Saturday, September 02, 2017

Cisco VSS recovery from a failed router

I recently had a client with a Cisco Virtual Switch System (VSS) pair that had one of the devices fail. I'll not go into the details on that, however I will cover how to recover from a failed VSS switch and get the new device operational again.

Background info:
Cisco VSS Link:  Cisco VSS
My history with VSS:  I hated it for years.  It was very common amongst the engineers I worked (at Cisco for 16 years) with to say "Friends don't let friends run VSS".  I purposefully removed it on several occasions when I was under time crunches because of the additional complexity it introduced during setup and troubleshooting.  In the last few years (shortly after it was available on the Cisco 4500 platform) I changed my mind.  Cisco fixed most of the issues and made setup much better, so I'm ok with it now.

VSS takes two L3 switches and combines their control plane into one.  In a basic fashion you use an active supervisor from one switch and fail over to the standby supervisor in a secondary switch.  All ports are operational in both switches regardless of the current operational supervisor.   There are about 1000 caveats and conditions that make everything I just wrote far too simplistic or wrong, but it serves our purposes here.

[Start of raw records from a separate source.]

(** Detection over the registered drivers, in whatever order they answer,
    yields exactly the devices they enumerate whose identity is sound: an ID that
    is not empty and has neither white space nor a slash, and a known family; if
    the context ends first, it yields some of them and the context's error. *)
Theorem Detect_exact r arrivals cut d :
  (∀ n d, r !! n = Some d → Name d = n) → arrivals ≡ₚ Drivers r →
  let ok := ID (dev_Identity d) ≠ "" ∧ Family_Valid (id_Family (dev_Identity d)) = true ∧
            Forall (λ c, forbiddenRune c = false) (runes (bytes_of_string (ID (dev_Identity d)))) in
  (d ∈ (Detect arrivals cut).1 →
     ok ∧ ∃ drv, r !! Name drv = Some drv ∧ d ∈ (Enumerate drv).1) ∧
  (cut = None → (ok ∧ ∃ drv, r !! Name drv = Some drv ∧ d ∈ (Enumerate drv).1) →
     d ∈ (Detect arrivals cut).1) ∧
  ((Detect arrivals cut).2 = None ↔ cut = None).
Proof.
  intros Hr Harr ok. unfold ok. rewrite <- Identity_Validate_ok.
  assert (∀ drvs, d ∈ (drvs ≫= λ x, List.filter acceptedDevice (Enumerate x).1) ↔
    Identity_Validate (dev_Identity d) = Ok () ∧ ∃ drv, drv ∈ drvs ∧ d ∈ (Enumerate drv).1) as Hin.
  { intros drvs. rewrite list_elem_of_bind. split.
    - intros (drv & Hd & Hdrv). apply list_elem_of_In, filter_In in Hd as [Hd Ha].
      unfold acceptedDevice in Ha. destruct (Identity_Validate _) as [[]|]; [|done].
      split; [done|]. exists drv. split; [done|]. by apply list_elem_of_In.
    - intros (Hv & drv & Hdrv & Hd). exists drv. split; [|done].
      apply list_elem_of_In, filter_In. split; [by apply list_elem_of_In|]. unfold acceptedDevice. by rewrite Hv. }
  assert (∀ drv, drv ∈ arrivals ↔ r !! Name drv = Some drv) as Hdrv.
  { intros drv. rewrite Harr. by apply Drivers_spec. }
  unfold Detect. cbn [fst snd]. rewrite Hin. split_and!.
  - intros (Hv & drv & Hd & He). split; [done|]. exists drv. split; [|done]. apply Hdrv.
    destruct cut as [k|]; [|done].
    apply list_elem_of_lookup in Hd as [i [Hi _]%lookup_take_Some]. by eapply list_elem_of_lookup_2.
  - intros -> (Hv & drv & Hd & He). split; [done|]. exists drv. split; [|done]. by apply Hdrv.
  - by destruct cut.
Qed.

Implications to losing a switch:
You just lost the config that was specific to that old switch and you will need to recreate it.
1.  VSS Link configuration - This is the config for the specific interfaces to connect between the two devices.  You might still have the config in the old device, by the time I got to this one it was gone.  I suspect it was from a reboot or other tinkering with the config as the client had attempted the repair at least twice.
2.  You need a switch number that matches the operational switch.
3. Y ou need to initialize the new switch back into the pair.

Procedure:
This is actually very easy.  What you will do is boot up the new device and connect to the console port.

1.  Make sure the software versions are the same and the boot config registry is the same on both switches.

2.  Take a look at the running switch and find this information near the top.
switch virtual domain 200
 switch mode virtual
 switch 2

Domain Number:
The domain number "200" needs to match on both devices.

Switch number:
Please notice that the current operational switch is number 2, or the "B" switch in the VSS Pair.  When you create your config for the new switch it will be switch 1.  They must be different numbers so if switch 2 dies, make the replacement switch 2.  You might also find some priority information.  I'll leave that out as it's not important to what we are doing.  Go ahead and configure priority any way you may need.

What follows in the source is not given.